(Beginning of SOURCE RECORDS)

Section loops.
Context {A : Type} (body : list Action → A → result (list Action)).
Hypothesis body_grows : ∀ p x p', body p x = Ok p' → grows p p'.

Lemma for_each_grows xs p p' :
  for_each xs body p = Ok p' → grows p p'.
Proof.
  revert p. induction xs as [|x xs IH]; intros p H; simpl in H.
  - injection H as <-. apply grows_refl.
  - inv_rbind H. eapply grows_trans; [by eapply body_grows | by apply IH].
Qed.

Lemma for_each_elem (Q : list Action → Prop) x0 xs p p' :
  (∀ p p', grows p p' → Q p → Q p') →
  (∀ p p', body p x0 = Ok p' → Q p') →
  x0 ∈ xs → for_each xs body p = Ok p' → Q p'.
Proof.
  intros Hmono Hx0. revert p.
  induction xs as [|x xs IH]; intros p Hin H; [by apply elem_of_nil in Hin|].
  simpl in H. inv_rbind H.
  apply elem_of_cons in Hin as [<- | Hin].
  - eapply Hmono; [by eapply for_each_grows | by eapply Hx0].
  - by eapply IH.
Qed.
End loops.

(** * Construction of the parser *)

Section parser_construction.
Context (RO : gmap string (list (list string * gmap string value))).
Context (basic : list (list string * gmap string value)).

Lemma _add_basic_args_grows p p' :
  _add_basic_args basic p = Ok p' → grows p p'.
Proof.
  apply for_each_grows. intros q call q'. apply add_argument_grows.
Qed.

Lemma _add_runner_args_grows names p p' :
  _add_runner_args RO p names = Ok p' → grows p p'.
Proof.
  apply for_each_grows. intros q opt_name q' H. inv_rbind H.
  revert H. apply for_each_grows. intros q1 sw q2.
  apply add_argument_grows.
Qed.

Lemma _add_spark_submit_arg_grows p opt_name p' :
  _add_spark_submit_arg RO p opt_name = Ok p' → grows p p'.
Proof.
  unfold _add_spark_submit_arg.
  destruct (spark_submit_switch opt_name); [|done].
  intros H. inv_rbind H. by eapply add_argument_grows.
Qed.

Lemma add_spark_specific_opt_grows p item p' :
  add_spark_specific_opt RO p item = Ok p' → grows p p'.
Proof.
  destruct item as [opt_name switch]. unfold add_spark_specific_opt.
  destruct (_ && _).
  - intros [= ->]. apply grows_refl.
  - apply _add_spark_submit_arg_grows.
Qed.

Lemma make_arg_parser_stages parser :
  _make_arg_parser RO basic = Ok parser →
  ∃ p_basic p_alias p_flags p_runner,
    _add_runner_alias_arg p_basic = Ok p_alias ∧
    grows p_alias p_flags ∧
    _add_runner_args RO p_flags (dom RO ∖ dom _HARD_CODED_OPTS)
      = Ok p_runner ∧
    for_each _SPARK_SUBMIT_SWITCHES (add_spark_specific_opt RO) p_runner
      = Ok parser.
Proof.
  unfold _make_arg_parser. intros H. inv_rbind H.
  eexists _, _, _, _. split_and!; [done | | done | done].
  eapply grows_trans; by eapply add_argument_grows.
Qed.

Lemma spark_loop_grows p p' :
  for_each _SPARK_SUBMIT_SWITCHES (add_spark_specific_opt RO) p = Ok p' →
  grows p p'.
Proof. apply for_each_grows, add_spark_specific_opt_grows. Qed.

(** Both spellings of the runner switch reach the action that checks the
    alias against [_SPARK_RUNNERS]. *)
Lemma runner_switch_registered parser sw :
  _make_arg_parser RO basic = Ok parser →
  sw ∈ ["-r"; "--runner"] →
  ∃ a, find_action parser sw = Some a ∧ dest a = "runner" ∧
       action a = Store ∧ choices a = Some _SPARK_RUNNERS.
Proof.
  intros (p0 & p1 & p2 & p3 & Halias & H12 & Hrun & Hloop)
           %make_arg_parser_stages Hsw.
  destruct (add_argument_find _ _ _ _ sw Halias Hsw)
    as (a & Hfind & _ & Hd & Ha & Hc).
  exists a. split_and!.
  - eapply find_action_grows; [|done].
    eapply grows_trans; [done|].
    eapply grows_trans; [by eapply _add_runner_args_grows|].
    by apply spark_loop_grows.
  - vm_compute in Hd. by injection Hd.
  - vm_compute in Ha. by injection Ha.
  - vm_compute in Hc. by injection Hc.
Qed.

Lemma make_arg_parser_dashed parser :
  _make_arg_parser RO basic = Ok parser → Forall dashed parser.
Proof.
  unfold _make_arg_parser. intros H. inv_rbind H.
  eapply grows_dashed; [|apply Forall_nil_2].
  eapply grows_trans; [exact (add_argument_grows _ _ _ _ Hp)|].
  eapply grows_trans; [exact (add_argument_grows _ _ _ _ Hp0)|].
  eapply grows_trans; [exact (_add_basic_args_grows _ _ Hp1)|].
  eapply grows_trans; [exact (add_argument_grows _ _ _ _ Hp2)|].
  eapply grows_trans; [exact (add_argument_grows _ _ _ _ Hp3)|].
  eapply grows_trans; [exact (add_argument_grows _ _ _ _ Hp4)|].
  eapply grows_trans; [exact (_add_runner_args_grows _ _ _ Hp5)|].
  exact (spark_loop_grows _ _ H).
Qed.

Lemma spark_submit_switch_elem opt_name switch :
  (opt_name, switch) ∈ _SPARK_SUBMIT_SWITCHES →
  spark_submit_switch opt_name = Some switch.
Proof.
  unfold _SPARK_SUBMIT_SWITCHES. intros H.
  repeat (apply elem_of_cons in H as [[= -> ->] | H]; [reflexivity|]).
  by apply elem_of_nil in H.
Qed.

Lemma arg_kwargs_lookup opt_name k :
  default ∅ (_SPARK_SUBMIT_ARG_KWARGS !! opt_name) !! k
  = if decide (opt_name = "supervise" ∧ k = "action")
    then Some (VStr "store_true") else None.
Proof.
  unfold _SPARK_SUBMIT_ARG_KWARGS.
  destruct (decide (opt_name = "supervise")) as [->|Hne].
  - rewrite lookup_singleton_eq. simpl.
    destruct (decide (k = "action")) as [->|Hk].
    + rewrite lookup_singleton_eq. by rewrite decide_True.
    + rewrite lookup_singleton_ne by done. rewrite decide_False; naive_solver.
  - rewrite lookup_singleton_ne by done. simpl. rewrite lookup_empty.
    rewrite decide_False; naive_solver.
Qed.

Lemma spark_submit_arg_Ok p opt_name p' :
  _add_spark_submit_arg RO p opt_name = Ok p' →
  ∃ switch help_text a,
    spark_submit_switch opt_name = Some switch ∧
    find_action p' switch = Some a ∧
    let kwargs :=
      default ∅ (_SPARK_SUBMIT_ARG_KWARGS !! opt_name)
      ∪ <["help" := VStr help_text]> (patched_kwargs RO opt_name switch) in
    kw_dest [switch] kwargs = Ok (dest a) ∧
    kw_action kwargs = Ok (action a) ∧
    kw_choices kwargs = Ok (choices a).
Proof.
  unfold _add_spark_submit_arg.
  destruct (spark_submit_switch opt_name) as [switch|]; [|done].
  intros H. inv_rbind H.
  destruct (add_argument_find _ _ _ _ switch H) as (a & Hf & _ & Hd & Ha & Hc).
  { by apply list_elem_of_singleton. }
  exists switch, p0, a. split; [reflexivity|]. split; [exact Hf|].
  split; [exact Hd|]. split; [exact Ha | exact Hc].
Qed.

Lemma kw_dest_lookup strs (kwargs : gmap string value) d :
  kwargs !! "dest" = Some (VStr d) → kw_dest strs kwargs = Ok d.
Proof. unfold kw_dest. by intros ->. Qed.

Lemma kw_choices_lookup (kwargs : gmap string value) :
  kwargs !! "choices" = None → kw_choices kwargs = Ok None.
Proof. unfold kw_choices. by intros ->. Qed.

Lemma kw_action_lookup (kwargs : gmap string value) :
  kwargs !! "action" = None → kw_action kwargs = Ok Store.
Proof. unfold kw_action. by intros ->. Qed.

(End of SOURCE RECORDS)

**ABOUT THIS EXERCISE:**
Lines from the one containing "split; [exact Hd|]." to the last line above, both included: copy these exactly and write nothing else.

**EXPECTED OUTPUT:**
  split; [exact Hd|]. split; [exact Ha | exact Hc].
Qed.

Lemma kw_dest_lookup strs (kwargs : gmap string value) d :
  kwargs !! "dest" = Some (VStr d) → kw_dest strs kwargs = Ok d.
Proof. unfold kw_dest. by intros ->. Qed.

Lemma kw_choices_lookup (kwargs : gmap string value) :
  kwargs !! "choices" = None → kw_choices kwargs = Ok None.
Proof. unfold kw_choices. by intros ->. Qed.

Lemma kw_action_lookup (kwargs : gmap string value) :
  kwargs !! "action" = None → kw_action kwargs = Ok Store.
Proof. unfold kw_action. by intros ->. Qed.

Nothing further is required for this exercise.